La Colombie connaît actuellement l'une de ses pires montées de violence depuis la signature de l'accord de paix avec les Farc en 2016. Des leaders communautaires sont régulièrement assassinés, des civils tués lors d'attentats, et même un candidat à la présidence a trouvé la mort dans ce climat.
Selon divers experts, les groupes armés ont exploité les pourparlers de paix pour renforcer leur emprise, notamment ceux liés au trafic de drogue et à l'exploitation minière illégale. Un recueil d'avis par le quotidien *Le Monde* suggère que la désillusion face aux promesses de paix pourrait inciter les citoyens à chercher des alternatives plus radicales.
- Mettre fin aux violences -
À Uribia, près de la frontière vénézuélienne, les électeurs expriment des besoins pressants de sécurité et d'opportunités économiques, en demandant une meilleure inclusion des populations autochtones.
Viviana Jayariyu, enseignante de la communauté wayuu, a déclaré espérer "une amélioration et la fin de la violence, surtout dans les zones rurales".
La Constitution empêche Gustavo Petro, premier président de gauche du pays, de briguer un second mandat.
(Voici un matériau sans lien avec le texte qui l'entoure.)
(* ===== verification/BigIntText.v ===== *)
(** * BigInt text

    Reading and printing of BigInt values in [src/src/modules/bigint.c]:
    literals in base 2, 8, 10 and 16 with digit separators
    ([bigint_from_string_digits]), decimal output in groups of nine digits
    ([bigint_abs_to_decimal_string]), output in any radix from 2 to 36
    ([bigint_abs_to_radix_string]), the C-string export [strbigint] and
    [BigInt.prototype.toString]. *)

From S2P Require Import Prelude Limbs Alloc LimbDiv BigInt.

Definition BIGINT_DEC_GROUP_BASE : Z := 1000000000.

Section Code.
Context (grant : nat -> bool).

(** ** Reading *)

(** The doubled capacity. *)
Definition grow_u32_buffer (cap : Z) : M Z :=
  if (cap =? 0) || (SIZE_MAX / 2 <? cap) then throw_oom
  else request grant;;; ret (cap * 2).

(** [while (carry != 0)]: a 64-bit carry fills at most two limbs. *)
Fixpoint append_carry (fuel : nat) (l : list Z) (cap carry : Z) : M (list Z * Z) :=
  match fuel with
  | O => ret (l, cap)
  | S fuel =>
      if carry =? 0 then ret (l, cap)
      else
        let* cap := (if zlen l =? cap then grow_u32_buffer cap else ret cap) in
        write_extent (zlen l + 1) cap;;;
        append_carry fuel (l ++ [u32 carry]) cap (carry .>> 32)
  end.
Definition append_carry_limbs := append_carry 2.

(** [limbs * base + digit]. *)
Fixpoint muladd_loop (l : list Z) (base carry : Z) : list Z * Z :=
  match l with
  | [] => ([], carry)
  | x :: t =>
      let cur := u64 (u64 (x * base) + carry) in
      let '(r, c) := muladd_loop t base (cur .>> 32) in
      (u32 cur :: r, c)
  end.

Definition not_a_bigint {A} : M A := throw JS_ERR_TYPE "Cannot convert string to BigInt".
Lemma from_double_spec grant bits : 0 <= bits < 2 ^ 64 -> isfinite bits = true -> dbl_integral bits = true ->
  makes grant False (bigint_from_integral_double grant bits) (dbl_int bits).
Proof.
  intros Hb Hf Hi. unfold bigint_from_integral_double. rewrite Hf, Hi. cbn [negb orb].
  destruct (dbl_parts bits Hb) as (P1 & P2 & P3). unfold isfinite in Hf. boolprop.
  fold (dbl_exp bits) (dbl_frac bits). rewrite P3, (wrap_small 32 (dbl_exp bits)) by lia.
  assert (Hzero : dbl_abs bits = 0 -> makes grant False (bigint_from_uint64 grant 0) (dbl_int bits)).
  { intros Z0. eapply makes_weaken; [apply from_uint64_spec; lia|auto|].
    unfold dbl_int. rewrite Z0. destruct (dbl_sign bits); reflexivity. }
  destruct (Z.eqb_spec (dbl_scaled bits) 0) as [E|E].
  { apply Hzero. unfold dbl_abs. rewrite E. reflexivity. }
  unfold dbl_int, dbl_abs, dbl_integral, dbl_scaled in *.
  destruct (Z.eqb_spec (dbl_exp bits) 0) as [Ee|Ee].
  { apply Hzero. apply Z.div_small. split; [lia|]. apply Z.lt_le_trans with (2 ^ 52); [lia|apply Z.pow_le_mono_r; lia]. }
  set (m := 2 ^ 52 + dbl_frac bits) in *. set (eb := dbl_exp bits) in *.
  assert (Hm : 2 ^ 52 <= m < 2 ^ 53) by (unfold m; lia).
  destruct (Z.ltb_spec (eb - 1023) 52) as [Hsm|Hlg].
  - rewrite dbl_abs_small by lia. replace (1074 - (eb - 1)) with (52 - (eb - 1023)) by lia.
    set (mag := m .>> (52 - (eb - 1023))).
    assert (Hmag : 0 <= mag < 2 ^ 64).
    { unfold mag. rewrite Z.shiftr_div_pow2 by lia. pose proof (Z.pow_pos_nonneg 2 (52 - (eb - 1023)) ltac:(lia) ltac:(lia)).
      split; [apply Z.div_pos; lia|apply Z.div_lt_upper_bound; nia]. }
    destruct (u64_limbs mag Hmag) as (L1 & L2 & L3 & H1 & H2 & H3 & H4).
    set (lo := u32 (mag .& 0xffffffff)) in *. set (hi := u32 (mag .>> 32)) in *.
    assert (Hsame : (if UINT32_MAX <? mag then [lo; hi] else [lo]) = if hi =? 0 then [lo] else [lo; hi]).
    { unfold is_limb, B, UINT32_MAX in *. destruct (Z.ltb_spec (2 ^ 32 - 1) mag), (Z.eqb_spec hi 0); try reflexivity; lia. }
    rewrite Hsame. set (l := if hi =? 0 then [lo] else [lo; hi]) in *.
    eapply makes_weaken; [apply (mkbigint_limbs_spec grant l _ False H1 H2)|tauto|rewrite H3; reflexivity].
    pose proof (zlen_normalize l). unfold UINT32_MAX. lia.
  - rewrite dbl_abs_large by lia. replace (eb - 1 - 1074) with (eb - 1023 - 52) by lia.
    set (shift := eb - 1023 - 52) in *. assert (Hshift : 0 <= shift <= 971) by (unfold shift; lia).
    pose proof (Z.div_mod shift 32 ltac:(lia)) as Ds. pose proof (Z.mod_pos_bound shift 32 ltac:(lia)) as Ms.
    pose proof (Z.div_pos shift 32 ltac:(lia) ltac:(lia)) as Ws.
    set (w := Z.to_nat (shift / 32)). set (s := shift mod 32) in *.
    assert (Hw : (w + 2 < DOUBLE_LIMB_CAP)%nat).
    { unfold w, DOUBLE_LIMB_CAP. assert (shift / 32 <= 30) by (apply Z.lt_succ_r, Z.div_lt_upper_bound; lia). lia. }
    destruct (u64_limbs m ltac:(lia)) as (L1 & L2 & L3 & _).
    set (p0 := u32 (m .& 0xffffffff)) in *. set (p1 := u32 (m .>> 32)) in *.
    pose proof (Z.pow_pos_nonneg 2 s ltac:(lia) ltac:(lia)) as Ps.
    assert (Hz : forall i, rd (replicate DOUBLE_LIMB_CAP 0) i = 0).
    { intros i. unfold rd. rewrite nth_lookup.
      destruct (replicate DOUBLE_LIMB_CAP 0 !! i) eqn:El; [|reflexivity]. apply lookup_replicate in El as [-> _]. reflexivity. }
    destruct (place_part_spec (replicate DOUBLE_LIMB_CAP 0) p0 w s (limbs_replicate _) (length_replicate _ _) L1 Ms
      ltac:(lia) ltac:(rewrite Hz; lia) (Hz _)) as (r & -> & R1 & R2 & R3 & R4 & R5).
    destruct (place_part_spec r p1 (w + 1) s R1 R2 L2 Ms ltac:(lia) R4
      ltac:(rewrite R5 by lia; apply Hz)) as (r2 & -> & Q1 & Q2 & Q3 & _).
    assert (Hne : r2 <> []) by (intros ->; discriminate Q2).
    eapply makes_weaken; [apply (mkbigint_limbs_spec grant (bigint_normalize_limbs r2) _ False)|tauto|].
    + apply normalize_limbs. exact Q1.
    + apply normalize_normal. exact Hne.
    + pose proof (zlen_normalize (bigint_normalize_limbs r2)). pose proof (zlen_normalize r2).
      unfold UINT32_MAX, zlen, DOUBLE_LIMB_CAP in *. lia.
    + rewrite normalize_lv, Q3, R3, lv_replicate. replace (w + 1)%nat with (S w) by lia. rewrite B_pow.
      assert (Epow : 2 ^ shift = B ^ Z.of_nat w * 2 ^ s).
      { unfold w. rewrite Z2Nat.id, B_pow2, <- Z.pow_add_r by lia. f_equal. lia. }
      assert (Ev : 0 + B ^ Z.of_nat w * (p0 * 2 ^ s) + B * B ^ Z.of_nat w * (p1 * 2 ^ s) = m * 2 ^ shift).
      { rewrite Epow, L3. ring. }
      rewrite Ev. reflexivity.
Qed.

(** ** Texts of values *)

Lemma hex_digit_map d : 0 <= d < 10 -> hex_digit (digit_map d) = d.
Proof.
  intros Hd. unfold digit_map. destruct (Z.ltb_spec d 10); [|lia]. unfold hex_digit.
  destruct (Z.eq_dec d 0) as [->|]; [reflexivity|].
  destruct (Z.leb_spec 49 (48 + d)), (Z.leb_spec (48 + d) 57); try lia. cbn [andb].
  destruct (Z.eqb_spec (48 + d - 48) 0); [lia|]. cbn [negb]. lia.
Qed.

(** A decimal numeral reads back as its value. *)
Lemma digits_literal sep s : Forall (numeral_digit 10) s -> s <> [] -> literal 10 sep s (horner 10 s).
Proof.
  induction s as [|c s IH] using rev_ind; intros Hs Hne; [congruence|].
  apply Forall_app in Hs as [Hs Hc]. inversion_clear Hc as [|? ? (d & Hd & ->) _].
  pose proof (hex_digit_map d Hd) as Eh. rewrite horner_snoc, digit_val_map by lia.
  assert (Hdig : is_digit 10 (digit_map d)) by (unfold is_digit; lia).
  destruct s as [|c0 s].
  - unfold horner. cbn [app fold_left]. rewrite Z.mul_0_l, Z.add_0_l.
    pose proof (lit_digit 10 sep (digit_map d) Hdig) as L. rewrite Eh in L. exact L.
  - pose proof (lit_more 10 sep (c0 :: s) (horner 10 (c0 :: s)) (digit_map d)
      (IH Hs ltac:(discriminate)) Hdig) as L. rewrite Eh in L. exact L.
Qed.

Lemma numeral_text sep s v : numeral 10 s v -> text_value s sep v.
Proof.
  intros (H1 & H2 & H3 & H4). unfold text_value.
  assert (Hb : literal_base s = (10, 0%nat)).
  { unfold literal_base. destruct (Nat.leb_spec 2 (length s)); [|reflexivity].
    destruct (Z.eqb_spec (rd s 0) 48) as [E|E]; [|reflexivity]. specialize (H4 E). lia. }
  rewrite Hb, drop_0, <- H3. apply digits_literal; assumption.
Qed.

Lemma numeral_char c : numeral_digit 10 c -> 48 <= c <= 57.
Proof. intros (d & Hd & ->). unfold digit_map. destruct (Z.ltb_spec d 10); lia. Qed.

Lemma horner_nonneg s : Forall (numeral_digit 10) s -> 0 <= horner 10 s.
Proof.
  induction s as [|c s IH] using rev_ind; intros Hs; [unfold horner; cbn; lia|].
  apply Forall_app in Hs as [Hs Hc]. inversion_clear Hc as [|? ? (d & Hd & ->) _].
  rewrite horner_snoc, digit_val_map by lia. specialize (IH Hs). lia.
Qed.

(** A numeral is no longer than the number of bits allows. *)
Lemma numeral_length s v n : numeral 10 s v -> 0 <= n -> v < 2 ^ n -> zlen s <= n + 1.
Proof.
  intros (H1 & H2 & H3 & H4) Hn Hv. destruct s as [|c [|c2 t]]; [congruence|unfold zlen; cbn; lia|].
  set (u := c2 :: t) in *. inversion_clear H2 as [|? ? Hc Hu]. destruct Hc as (d & Hd & ->).
  assert (Hd1 : 1 <= d).
  { destruct (Z.eq_dec d 0) as [->|]; [|lia]. specialize (H4 eq_refl). discriminate. }
  change (digit_map d :: u) with ([digit_map d] ++ u) in H3. rewrite horner_app in H3 by lia.
  unfold horner at 1 in H3. cbn [fold_left] in H3. rewrite digit_val_map in H3 by lia.
  pose proof (horner_nonneg u Hu). pose proof (Z.pow_pos_nonneg 10 (zlen u) ltac:(lia) ltac:(unfold zlen; lia)).
  assert (10 ^ zlen u <= v) by nia.
  assert (2 ^ zlen u <= 10 ^ zlen u) by (apply Z.pow_le_mono_l; lia).
  assert (zlen u < n).
  { destruct (Z.lt_ge_cases (zlen u) n); [assumption|]. assert (2 ^ n <= 2 ^ zlen u) by (apply Z.pow_le_mono_r; lia). lia. }
  unfold zlen in *. cbn [length] in *. lia.
Qed.

Lemma skip_space_id c t : is_space c = false -> skip_space (c :: t) = c :: t.
Proof. intros H. cbn [skip_space]. rewrite H. reflexivity. Qed.

Lemma digit_no_space c : 45 <= c <= 57 -> is_space c = false.
Proof.
  intros H. unfold is_space. destruct (Z.eqb_spec c 9), (Z.eqb_spec c 10), (Z.eqb_spec c 13), (Z.eqb_spec c 32); lia || reflexivity.
Qed.

(** Trimming leaves a signed numeral alone. *)
Lemma trim_numeral s : s <> [] -> Forall (fun c => 45 <= c <= 57) s ->
  rev (skip_space (rev (skip_space s))) = s.
Proof.
  intros Hne Hs.
  assert (H : forall l, Forall (fun c => 45 <= c <= 57) l -> skip_space l = l).
  { intros [|c t] Hl; [reflexivity|]. apply skip_space_id, digit_no_space. inversion Hl. assumption. }
  rewrite (H s) by exact Hs. rewrite H by (apply Forall_rev; exact Hs). apply rev_involutive.
Qed.

Section FromValue.
Context (grant : nat -> bool).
Cependant, il a été populaire parmi les classes défavorisées grâce à une hausse du salaire minimum et l'élargissement des programmes sociaux, facilitant ainsi une vie plus juste dans un des pays les plus inéquitables du monde.
Son successeur hypothétique, Ivan Cepeda, un fervent défenseur des droits humains de 63 ans, promet de poursuivre les réformes sociales et d'intensifier les négociations avec les groupes armés, tout en restant conscient des défis à relever.
Pedro Barragan, un professeur interrogé par *L'AFP* à Bogota, estime que "beaucoup a été accompli durant le mandat de Petro en matière d'éducation et de justice sociale".
Les partisans de Cepeda craignent qu'un retour à la droite ne ravive un ancien conflit avec des conséquences dévastatrices.
- Coup de barre à droite ? -
Abelardo de la Espriella, un avocat charismatique de 47 ans surnommé "Le Tigre", promet de réduire à néant le pouvoir des criminels, avec une approche clivante incarnée par une rhétorique de force qui a récemment porté ses fruits à travers l'Amérique latine.
Il s'inspire des leaders comme Donald Trump et Nayib Bukele, proposant des mesures aussi strictes que la construction de méga-prisons et des offensives armées directes contre les trafiquants de drogue.
Dimanche, il n'a pas hésité à décrire cette élection comme "la bataille la plus significative de l'histoire de la république".
Une autre candidate de droite qui tire son épingle du jeu dans les sondages est Paloma Valencia, sénatrice de 50 ans soutenue par l'ex-président Alvaro Uribe. Elle met en avant le renforcement des forces de l'ordre tout en attirant les électeurs centriste et les femmes en quête d'une présidence féminine.
Malgré les tensions, la journée électorale s'est déroulée avec calme dimanche, car les groupes armés avaient respecté un cessez-le-feu pour permettre une élection sereine. Pour assurer la sécurité, le gouvernement avait mobilisé 408.000 agents des forces de l'ordre.